Moussy-le-Neuf ► Ils avaient le code pour voler de l’essence

AU TRIBUNAL –

Dans le box des prévenus, Rachid* S. et Michel* M. ont comparu au tribunal correctionnel de Meaux pour escroquerie en bande organisée… une affaire de vol d’essence que le juge a qualifiée de « peu banale »…

Les deux prévenus se sont faits attraper en flagrant délit de vol d’essence dans la nuit du 27 au 29 octobre.

Tout a commencé le 8 octobre avec un curieux manège à partir de 22 heures : à la station essence du magasin Intermarché à Moussy-le-Neuf, des automobilistes faisaient la queue et surtout le plein d’essence et gazole… sans payer. Réservoirs et bidons se remplissaient gaillardement, alimentés par le tuyau que Rachid leur tendait. Celui-ci avait rencontré son acolyte, Michel M., quelques temps auparavant à Bobigny (Seine-Saint-Denis). Dès lors, la nuit, le duo contrôlait la procession de véhicules et distribuait le carburant des pompes.

Devant les juges, lundi 31 octobre, droit et sûr de lui, Rachid a expliqué : « Les personnes au-dessus de moi, des gens du voyage dont je préfère ne pas dire les noms, m’ont donné une télécommande et un code ».

A partir de là, il pouvait procéder à ses manœuvres frauduleuses… Impossible pour les enquêteurs de trouver l’identité des « pourvoyeurs » du matériel. Il est même tout à fait possible que ceux-ci aient été inventés par Rachid.

Le procédé

Après avoir ouvert la pompe à l’aide de la télécommande et appliqué le code, Rachid faisait basculer le mode automatique en libre-service. Il pouvait ainsi se servir de l’essence sans payer. Son rôle à lui était de prévenir par SMS toutes les personnes habitant dans un rayon de 300 mètres du supermarché, donner des ordres de passage aux véhicules, faire le plein des réservoirs ou bien remplir les bidons. Michel quant à lui ne faisait que déposer Rachid à l’Intermarché et faisait le guet.

C’est dans la nuit du 26 au 27 octobre que tout a basculé : vers 23 h 30, un client n’ayant pas eu vent des magouilles opérées les nuits précédentes voulait faire son plein à la pompe à essence d’Intermarché. Il a immédiatement remarqué que quelque chose clochait. Le nombre de personnes était bien élevé pour l’heure tardive et une personne qu’il décrivait comme « plutôt louche, avec une coupe de cheveux bizarre » disait faire le plein d’essence. Dans un langage cru, Rachid l’a menacé, criant qu’il allait « tout faire foirer ».

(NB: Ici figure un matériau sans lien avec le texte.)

Lemma top_rowid_bounds (t : Sqlite.table) :
  Sqlite.seq t <= Sqlite.top_rowid t
  /\ Forall (fun old => Sqlite.id old <= Sqlite.top_rowid t) (Sqlite.rows t).
Proof.
  unfold Sqlite.top_rowid. split; [lia|].
  eapply Forall_impl; [apply SqliteFacts.largest_rowid_bound|].
  cbv beta. intros; lia.
Qed.

Lemma top_rowid_snoc (t t' : Sqlite.table) (r : Sqlite.row) :
  Sqlite.rows t' = Sqlite.rows t ++ [r] ->
  Sqlite.id r = Sqlite.top_rowid t + 1 ->
  Sqlite.seq t' = Sqlite.id r ->
  Sqlite.top_rowid t' = Sqlite.top_rowid t + 1.
Proof.
  intros Hr Hid Hs. unfold Sqlite.top_rowid at 1.
  rewrite Hr, Hs, largest_rowid_snoc, Hid. unfold Sqlite.top_rowid.
  pose proof (largest_rowid_nonneg (Sqlite.rows t)). lia.
Qed.

(** The rows of a sequence of calls, counted: one row for each call that
    reports success, none for the others. *)
Lemma save_all_rows_counted (l : list (Env * form)) (self : App) :
  exists new,
    Sqlite.rows (conn (save_all P self l)) = Sqlite.rows (conn self) ++ new
    /\ length new = successes P self l
    /\ StronglySorted Z.lt (List.map Sqlite.id new)
    /\ Forall (fun i => Sqlite.top_rowid (conn self) < i) (List.map Sqlite.id new).
Proof.
  revert self. induction l as [|[env f] l IH]; intros self.
  - exists []. cbn. rewrite app_nil_r. repeat constructor.
  - cbn [save_all fold_left successes fst snd].
    set (filled := set_form self f).
    assert (Hfc : conn filled = conn self)
      by (subst filled; destruct f as [[[? ?] ?] ?]; auto).
    fold (save_all P (fst (save_record P env filled)) l).
    destruct (IH (fst (save_record P env filled)))
      as (new & Hrows & Hlen & Hsorted & Hall).
    destruct (save_record_counted env filled)
      as [[Hno Hsame] | [Hyes (r & Hr & Hid & Hs)]].
    + rewrite Hno. rewrite Hsame, Hfc in *. exists new. auto.
    + rewrite Hyes. rewrite Hfc in *.
      pose proof (top_rowid_snoc _ _ _ Hr Hid Hs) as Htop.
      exists (r :: new). cbn [length List.map].
      split; [rewrite Hrows, Hr, <- app_assoc; reflexivity|].
      split; [lia|]. split.
      * constructor; [exact Hsorted|].
        eapply Forall_impl; [exact Hall|]. cbv beta. intros; lia.
      * constructor; [lia|].
        eapply Forall_impl; [exact Hall|]. cbv beta. intros; lia.
Qed.

End CountFacts.

(** C5: over every sequence of [save_record] calls, whatever the form
    holds before each, every call that reports success adds exactly one
    row and no other call adds any; the rows added stand behind the rows
    there were, in the order of the calls, and their identifiers are
    strictly increasing, hence distinct; each is greater than the counter
    of identifiers handed out before and than the identifier of every row
    that was there.  And a further call that reports success appends one
    row whose identifier is greater than the counter and than the
    identifier of every row of the table. *)
Theorem identifiers_strictly_increasing (P : Primitives) (self : App)
    (l : list (Env * form)) :
  exists new : list Sqlite.row,
    Sqlite.rows (conn (save_all P self l)) = Sqlite.rows (conn self) ++ new
    /\ length new = successes P self l
    /\ StronglySorted Z.lt (List.map Sqlite.id new)
    /\ NoDup (List.map Sqlite.id new)
    /\ Forall (fun i => Sqlite.seq (conn self) < i
                        /\ Forall (fun old => Sqlite.id old < i)
                             (Sqlite.rows (conn self)))
         (List.map Sqlite.id new)
    /\ forall (env : Env) (f : form),
         reported_success
           (snd (save_record P env (set_form (save_all P self l) f))) = true ->
         exists r,
           Sqlite.rows (conn (fst (save_record P env
                                     (set_form (save_all P self l) f))))
             = (Sqlite.rows (conn self) ++ new) ++ [r]
           /\ Sqlite.seq (conn (save_all P self l)) < Sqlite.id r
           /\ Forall (fun old => Sqlite.id old < Sqlite.id r)
                (Sqlite.rows (conn self) ++ new).
Proof.
  destruct (save_all_rows_counted P l self)
    as (new & Hrows & Hlen & Hsorted & Habove).
  exists new. split; [exact Hrows|]. split; [exact Hlen|].
  split; [exact Hsorted|]. split; [|split].
  - clear Habove Hrows Hlen. induction Hsorted as [|i ids _ IH Hi];
      constructor; auto.
    intros Hin. rewrite Forall_forall in Hi.
    specialize (Hi i Hin). lia.
  - destruct (top_rowid_bounds (conn self)) as [Hseq Hold].
    eapply Forall_impl; [exact Habove|]. cbv beta. intros i Hi.
    split; [lia|].
    eapply Forall_impl; [exact Hold|]. cbv beta. intros; lia.
  - intros env f Hyes.
    set (filled := set_form (save_all P self l) f) in *.
    assert (Hfc : conn filled = conn (save_all P self l))
      by (subst filled; destruct f as [[[? ?] ?] ?]; auto).
    destruct (save_record_counted P env filled)
      as [[Hno _] | [_ (r & Hr & Hid & _)]]; [congruence|].
    rewrite Hfc in Hr, Hid. exists r. rewrite <- Hrows.
    destruct (top_rowid_bounds (conn (save_all P self l))) as [Hseq Hold].
    split; [exact Hr|]. split; [lia|].
    eapply Forall_impl; [exact Hold|]. cbv beta. intros; lia.
Qed.

(** Three calls, the second rejected: identifiers 1 and 2. *)
Example identifiers_of_three_calls :
  List.map Sqlite.id
    (Sqlite.rows (conn (save_all Toy.primitives Toy.started
       [(Toy.env 2, (Py.lit "Hyla arborea", Py.lit "Hyla", Py.lit "Reed", Py.lit "Extinct"));
        (Toy.env 3, (Py.lit "Bufo bufo", Py.lit "  ", Py.lit "Wood", Py.lit "Extinct"));
        (Toy.env 4, (Py.lit "Bufo bufo", Py.lit "Bufo", Py.lit "Wood", Py.lit "Extinct"))])))
  = [1; 2].
Proof. vm_compute. reflexivity. Qed.

(** Four characters give at most three bytes: what the decoder returns is
    bounded by what it read and the quad it started in. *)
Lemma a2b_loop_length (s : bytes) :
  forall (quad_pos leftchar pads : Z) (out : bytes),
    0 <= quad_pos <= 3 ->
    Base64.a2b_loop s quad_pos leftchar pads = Ok out ->
    4 * Z.of_nat (length out)
    <= 3 * Z.of_nat (length s) + (if quad_pos =? 0 then 0 else 4 - quad_pos).
Proof.
  induction s as [|c s IH]; intros q lc pads out Hq H; cbn [Base64.a2b_loop] in H.
  - destruct (Z.eqb_spec q 0); [|discriminate]. injection H as <-. cbn. lia.
  - cbn [length]. rewrite Nat2Z.inj_succ.
    destruct (Z_of_byte c =? Base64.pad_char).
    + destruct (2 <=? q).
      * destruct (4 <=? q + (pads + 1)).
        -- injection H as <-. cbn [length]. destruct (q =? 0); lia.
        -- specialize (IH _ _ _ _ Hq H). destruct (q =? 0); lia.
      * specialize (IH _ _ _ _ Hq H). destruct (q =? 0); lia.
    + destruct (Base64.table_a2b (Z_of_byte c)) as [v|].
      2:{ specialize (IH _ _ _ _ Hq H). destruct (q =? 0); lia. }
      destruct (Z.eqb_spec q 0) as [->|Hq0].
      { specialize (IH 1 _ _ _ ltac:(lia) H). cbn [Z.eqb] in IH. lia. }
      destruct (Z.eqb_spec q 1) as [->|Hq1].
      { inv_bind H. injection H as <-. cbn [length]. rewrite Nat2Z.inj_succ.
        specialize (IH 2 _ _ _ ltac:(lia) Hx). cbn [Z.eqb] in IH. lia. }
      destruct (Z.eqb_spec q 2) as [->|Hq2].
      { inv_bind H. injection H as <-. cbn [length]. rewrite Nat2Z.inj_succ.
        specialize (IH 3 _ _ _ ltac:(lia) Hx). cbn [Z.eqb] in IH. lia. }
      inv_bind H. injection H as <-. cbn [length]. rewrite Nat2Z.inj_succ.
      specialize (IH 0 _ _ _ ltac:(lia) Hx). cbn [Z.eqb] in IH. lia.
Qed.

(** [Fernet(key)] refuses every key of fewer than 43 bytes: they cannot
    decode to 32. *)
Lemma init_short_key (key : bytes) :
  (length key <= 42)%nat -> Fernet.init key = Raise Fernet.key_error.
Proof.
  intros Hlen. unfold Fernet.init.
  destruct (Base64.urlsafe_b64decode key) as [k|e] eqn:Hk; [|reflexivity].
  unfold Base64.urlsafe_b64decode, Base64.a2b_base64 in Hk.
  apply a2b_loop_length in Hk; [|lia]. rewrite length_map in Hk. cbn [Z.eqb] in Hk.
  destruct (Nat.eqb_spec (length k) 32); [lia|reflexivity].
Qed.

(** C6 (as amended): when the key file exists, [load_or_generate_key]
    reads its bytes and hands them, unchanged and unchecked by itself, to
    the constructor [Fernet], leaving the file as it is, and returns what
    the constructor returns.  That is an object exactly when the decoder
    of [base64] gets 32 bytes out of the file, whatever else the file
    holds, the object holding their two halves; in every other case the
    call itself raises [ValueError].  It does so in particular on every
    file of fewer than 43 bytes, so on every key cut off before its last
    two bytes. *)
Theorem load_or_generate_key_existing_file (path : string) (env : Env)
    (fs : gmap string bytes) (key : bytes) :
  fs !! path = Some key ->
  load_or_generate_key path env fs = (Fernet.init key, fs)
  /\ (forall f,
        Fernet.init key = Ok f <->
        exists k, Base64.urlsafe_b64decode key = Ok k /\ length k = 32%nat
                  /\ f = {| Fernet.signing_key := take 16 k;
                            Fernet.encryption_key := drop 16 k |})
  /\ (succeeds (Fernet.init key) = false -> Fernet.init key = Raise Fernet.key_error)
  /\ ((length key <= 42)%nat ->
      load_or_generate_key path env fs = (Raise Fernet.key_error, fs)).
Proof.
  intros Hfs.
  assert (Hload : load_or_generate_key path env fs = (Fernet.init key, fs))
    by (unfold load_or_generate_key; now rewrite Hfs).
  split; [exact Hload|].
  assert (Hshort : (length key <= 42)%nat ->
            load_or_generate_key path env fs = (Raise Fernet.key_error, fs))
    by (intros Hlen; now rewrite Hload, (init_short_key key Hlen)).
  pose proof (FernetFacts.init_spec key) as Hspec.
  destruct (Base64.urlsafe_b64decode key) as [k|e].
  - destruct (Nat.eqb_spec (length k) 32) as [Hlen|Hlen].
    + rewrite Hspec. split; [|split; [discriminate|exact Hshort]].
      intros f. split.
      * intros [= <-]. exists k. auto.
      * intros (k' & [= <-] & _ & ->). reflexivity.
    + rewrite Hspec. split; [|split; [reflexivity|exact Hshort]].
      intros f. split; [discriminate|].
      intros (k' & [= <-] & Hk & _). contradiction.
  - rewrite Hspec. split; [|split; [reflexivity|exact Hshort]].
    intros f. split; [discriminate|]. intros (k' & Hk & _). discriminate.
Qed.
(** * Leo Triplet 3D view: coordinate transform, tidal tail and scene

    A shallow embedding of [leo_triplet_3d.py].  The numeric code is written
    once, over an interface [Num] of the arithmetic numpy performs, and read
    at two instances:

    - [Num_R]: exact real arithmetic, the reading in which the algebraic
      identities of the program (centroid, projection, zoom) hold on the nose;
    - [Num_f64]: IEEE 754 binary64 (the kernel's primitive floats), the
      arithmetic Python and numpy execute, used wherever a statement is about
      the stored constants and can be settled by evaluation.

    [np.cos], [np.radians] and the random generators are numpy's, not the
    program's: they are variables of the development. *)

From Stdlib Require Import ZArith List String Bool Lia.
From Stdlib Require Import Reals Lra.
From Stdlib Require Import Floats.
Import ListNotations.

Set Implicit Arguments.

(* ------------------------------------------------------------------ *)
(** ** Arithmetic interface *)

Class Num (T : Type) : Type := {
  of_Z : Z -> T;            (* an int where numpy wants a float *)
  n_add : T -> T -> T;
  n_sub : T -> T -> T;
  n_mul : T -> T -> T;
  n_div : T -> T -> T;
  n_abs : T -> T;           (* np.abs *)
  n_sqrt : T -> T;          (* inside np.linalg.norm *)
  n_ltb : T -> T -> bool    (* a < b *)
}.

Declare Scope num_scope.
Delimit Scope num_scope with num.
Infix "+" := n_add : num_scope.
Infix "-" := n_sub : num_scope.
Infix "*" := n_mul : num_scope.
Infix "/" := n_div : num_scope.
Infix "<?" := n_ltb : num_scope.
Notation "# z" := (of_Z z%Z) (at level 1, z at level 0, format "# z") : num_scope.

(** A decimal literal [n/d] of the source ([0.1] is [lit 1 10]).  Over the
    reals it is the rational itself; in binary64 the correctly rounded
    quotient of two small integers is the double nearest to the decimal,
    which is the value Python's parser gives the literal. *)
Definition lit {T} `{Num T} (n d : Z) : T := (#n / #d)%num.

#[export] Instance Num_R : Num R := {|
  of_Z := IZR;
  n_add := Rplus;
  n_sub := Rminus;
  n_mul := Rmult;
  n_div := Rdiv;
  n_abs := Rabs;
  n_sqrt := R_sqrt.sqrt;
  n_ltb := fun a b => if Rlt_dec a b then true else false
|}.

(** [float(z)] for the integers of the program (all far below 2^53). *)
Definition f64_of_Z (z : Z) : float :=
  match z with
  | Z0 => PrimFloat.zero
  | Zpos _ => PrimFloat.of_uint63 (Uint63.of_Z z)
  | Zneg p => PrimFloat.opp (PrimFloat.of_uint63 (Uint63.of_Z (Zpos p)))
  end.

#[export] Instance Num_f64 : Num float := {|
  of_Z := f64_of_Z;
  n_add := PrimFloat.add;
  n_sub := PrimFloat.sub;
  n_mul := PrimFloat.mul;
  n_div := PrimFloat.div;
  n_abs := PrimFloat.abs;
  n_sqrt := PrimFloat.sqrt;
  n_ltb := PrimFloat.ltb
|}.

(* ------------------------------------------------------------------ *)
(** ** Exceptions *)

Inductive exn : Type :=
| KeyError (key : string)
| IndexError
| ValueError
| AssertionError (msg : string).

Inductive result (A : Type) : Type :=
| Ok (a : A)
| Raise (e : exn).
Arguments Ok {A} a.
Arguments Raise {A} e.

Definition bind {A B} (r : result A) (k : A -> result B) : result B :=
  match r with
  | Ok a => k a
  | Raise e => Raise e
  end.

Notation "x <- r ;; k" := (bind r (fun x => k))
  (at level 61, r at next level, right associativity).

Definition assert (b : bool) (msg : string) : result unit :=
  if b then Ok tt else Raise (AssertionError msg).

(* ------------------------------------------------------------------ *)
(** ** Dictionaries (insertion ordered, as Python's) *)

Definition dict (A : Type) := list (string * A).

Fixpoint dict_find {A} (k : string) (d : dict A) : option A :=
  match d with
  | [] => None
  | (k', v) :: d' => if String.eqb k k' then Some v else dict_find k d'
  end.

(** [d[k]] *)
Definition dict_get {A} (k : string) (d : dict A) : result A :=
  match dict_find k d with
  | Some v => Ok v
  | None => Raise (KeyError k)
  end.

(** [d[k] = v] *)
Fixpoint dict_set {A} (k : string) (v : A) (d : dict A) : dict A :=
  match d with
  | [] => [(k, v)]
  | (k', v') :: d' =>
      if String.eqb k k' then (k, v) :: d' else (k', v') :: dict_set k v d'
  end.

Definition keys {A} (d : dict A) : list string := map fst d.
Definition values {A} (d : dict A) : list A := map snd d.

(** A [for] loop whose body may raise. *)
Fixpoint for_each {A S} (xs : list A) (body : S -> A -> result S) (s : S)
  : result S :=
  match xs with
  | [] => Ok s
  | x :: xs' => s' <- body s x ;; for_each xs' body s'
  end.

(* ------------------------------------------------------------------ *)
(** ** Three-component arrays *)

Record vec3 (A : Type) : Type := Vec3 { vx : A; vy : A; vz : A }.
Arguments Vec3 {A} vx vy vz.

Definition vmap {A B} (f : A -> B) (v : vec3 A) : vec3 B :=
  Vec3 (f (vx v)) (f (vy v)) (f (vz v)).
Definition vzip {A B C} (f : A -> B -> C) (u : vec3 A) (v : vec3 B) : vec3 C :=
  Vec3 (f (vx u) (vx v)) (f (vy u) (vy v)) (f (vz u) (vz v)).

Le client a averti le directeur du magasin dès le lendemain et le soir suivant, des gendarmes en civil ont attrapé Rachid et Michel en flagrant délit. Ils ont aussi interpellé treize autres suspects, des automobilistes qui faisaient la queue derrière les pompes.

Parmi eux, Gérard* A. affirmait : « Je suis tombé dans un piège ».

Deux des treize suspects ont été retenus : justement, il s’agissait de Gérard A. et d’un autre, Jean-Pierre* B., tous deux pris le fait, l’instrument du délit en main, la nuit du 27 au 28 octobre. « Je croyais faire une bonne affaire, jusqu’au moment où j’ai compris qu’il y avait des magouilles » a bien tenté de faire croire Gérard. Pourtant, les faits tendaient à faire comprendre le contraire. Cependant la fourgonnette qu’il conduisait en compagnie de Jean-Pierre, contenait 27 bidons d’essence de 20 litres chacun, ainsi qu’une cuve de 1 000 litres, soit la capacité d’un camion-citerne…

Rachid a également plaidé sa cause avec son « parcours difficile » : « Je ne vois plus ma fille, j’ai dû quitter mon logement, je n’ai pas d’aides de l’Etat… Quand on a faim et qu’on a plus de toit où dormir, on perd la notion de bien et de mal ».

Michel, l’acolyte, moins confiant, le dos rond, n’a pas vraiment pipé mot.

Escrocs chimistes

A l’audience, l’affaire a énervé le juge qui, « estomaqué par les actes », s’est emporté après les récits de Jean-Pierre et Gérard : « Vous êtes installé, intégré socialement, Vous êtes tous les deux diplômés en physique-chimie et Gérard A. est même titulaire d’un master 2 ! Pourquoi avez-vous pété un plomb et commis des actes aussi graves ? » Comme quoi l’habit ne fait pas le moine et un diplôme n’achète pas une bonne conduite…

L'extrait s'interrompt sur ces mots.